▶ **Activity**
Using the material below, print the line that contains "intros Hle HL.", the line that contains "- unfold last_link.", and every line in between, exactly and nothing else.

▶ **Task material**
▬▬▬▬▬▬
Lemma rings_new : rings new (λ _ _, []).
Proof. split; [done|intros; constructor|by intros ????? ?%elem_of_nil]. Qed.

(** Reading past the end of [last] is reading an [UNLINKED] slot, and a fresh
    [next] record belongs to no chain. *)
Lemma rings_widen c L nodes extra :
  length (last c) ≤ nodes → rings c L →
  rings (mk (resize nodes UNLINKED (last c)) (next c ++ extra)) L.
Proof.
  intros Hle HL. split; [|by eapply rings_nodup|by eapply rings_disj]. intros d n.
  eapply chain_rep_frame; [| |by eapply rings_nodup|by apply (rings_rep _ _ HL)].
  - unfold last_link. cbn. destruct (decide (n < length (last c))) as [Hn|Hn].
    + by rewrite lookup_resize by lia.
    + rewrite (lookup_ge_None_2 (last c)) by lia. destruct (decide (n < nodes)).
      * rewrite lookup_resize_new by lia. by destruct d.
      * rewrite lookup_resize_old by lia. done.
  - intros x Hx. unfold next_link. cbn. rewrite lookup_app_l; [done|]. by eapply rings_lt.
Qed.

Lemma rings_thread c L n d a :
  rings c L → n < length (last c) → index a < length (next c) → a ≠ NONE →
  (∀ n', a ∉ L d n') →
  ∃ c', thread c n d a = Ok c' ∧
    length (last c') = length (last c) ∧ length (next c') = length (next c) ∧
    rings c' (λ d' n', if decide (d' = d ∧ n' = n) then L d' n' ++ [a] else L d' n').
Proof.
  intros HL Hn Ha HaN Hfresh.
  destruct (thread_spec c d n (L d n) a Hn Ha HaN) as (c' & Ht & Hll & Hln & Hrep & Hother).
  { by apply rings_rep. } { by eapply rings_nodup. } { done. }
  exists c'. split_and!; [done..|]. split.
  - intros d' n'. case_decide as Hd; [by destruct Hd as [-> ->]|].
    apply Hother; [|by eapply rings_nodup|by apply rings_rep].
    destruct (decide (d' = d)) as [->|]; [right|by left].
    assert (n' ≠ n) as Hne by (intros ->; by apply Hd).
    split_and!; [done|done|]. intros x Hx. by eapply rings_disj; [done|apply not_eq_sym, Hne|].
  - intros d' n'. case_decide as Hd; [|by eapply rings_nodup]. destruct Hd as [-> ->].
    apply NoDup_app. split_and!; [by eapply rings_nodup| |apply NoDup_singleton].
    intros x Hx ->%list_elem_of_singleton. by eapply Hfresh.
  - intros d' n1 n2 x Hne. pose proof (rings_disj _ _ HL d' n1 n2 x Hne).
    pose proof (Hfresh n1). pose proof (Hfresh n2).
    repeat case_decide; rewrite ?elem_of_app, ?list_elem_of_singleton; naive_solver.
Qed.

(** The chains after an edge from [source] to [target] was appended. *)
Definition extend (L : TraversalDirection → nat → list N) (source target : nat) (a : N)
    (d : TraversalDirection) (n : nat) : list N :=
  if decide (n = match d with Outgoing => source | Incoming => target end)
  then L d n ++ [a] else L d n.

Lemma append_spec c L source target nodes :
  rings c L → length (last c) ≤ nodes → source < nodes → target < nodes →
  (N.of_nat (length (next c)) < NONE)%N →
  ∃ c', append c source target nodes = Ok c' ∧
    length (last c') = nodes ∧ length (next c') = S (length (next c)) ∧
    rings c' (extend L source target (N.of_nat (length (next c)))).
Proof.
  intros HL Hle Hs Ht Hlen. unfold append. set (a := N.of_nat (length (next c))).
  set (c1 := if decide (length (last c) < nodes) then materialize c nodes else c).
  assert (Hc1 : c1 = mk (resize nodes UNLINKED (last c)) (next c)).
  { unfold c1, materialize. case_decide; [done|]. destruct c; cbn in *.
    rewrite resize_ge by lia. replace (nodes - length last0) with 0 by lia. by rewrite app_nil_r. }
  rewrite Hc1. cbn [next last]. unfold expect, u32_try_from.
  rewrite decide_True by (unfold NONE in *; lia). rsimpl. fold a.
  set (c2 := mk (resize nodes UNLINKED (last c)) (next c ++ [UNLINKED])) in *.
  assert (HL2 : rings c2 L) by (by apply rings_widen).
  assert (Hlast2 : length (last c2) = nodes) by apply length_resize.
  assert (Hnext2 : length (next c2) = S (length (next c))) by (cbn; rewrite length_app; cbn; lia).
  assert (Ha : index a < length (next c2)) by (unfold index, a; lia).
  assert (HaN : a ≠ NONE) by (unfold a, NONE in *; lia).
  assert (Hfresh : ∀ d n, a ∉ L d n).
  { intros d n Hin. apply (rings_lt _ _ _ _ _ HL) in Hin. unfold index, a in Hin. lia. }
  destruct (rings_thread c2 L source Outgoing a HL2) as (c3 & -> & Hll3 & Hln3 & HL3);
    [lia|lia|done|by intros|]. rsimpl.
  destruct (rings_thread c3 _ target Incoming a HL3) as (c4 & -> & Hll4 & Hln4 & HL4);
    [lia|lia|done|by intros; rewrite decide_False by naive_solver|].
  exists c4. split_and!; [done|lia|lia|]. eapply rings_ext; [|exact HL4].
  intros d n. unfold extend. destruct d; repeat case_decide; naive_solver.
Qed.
▬▬▬▬▬▬
▶ **Reply**
  intros Hle HL. split; [|by eapply rings_nodup|by eapply rings_disj]. intros d n.
  eapply chain_rep_frame; [| |by eapply rings_nodup|by apply (rings_rep _ _ HL)].
  - unfold last_link. cbn. destruct (decide (n < length (last c))) as [Hn|Hn].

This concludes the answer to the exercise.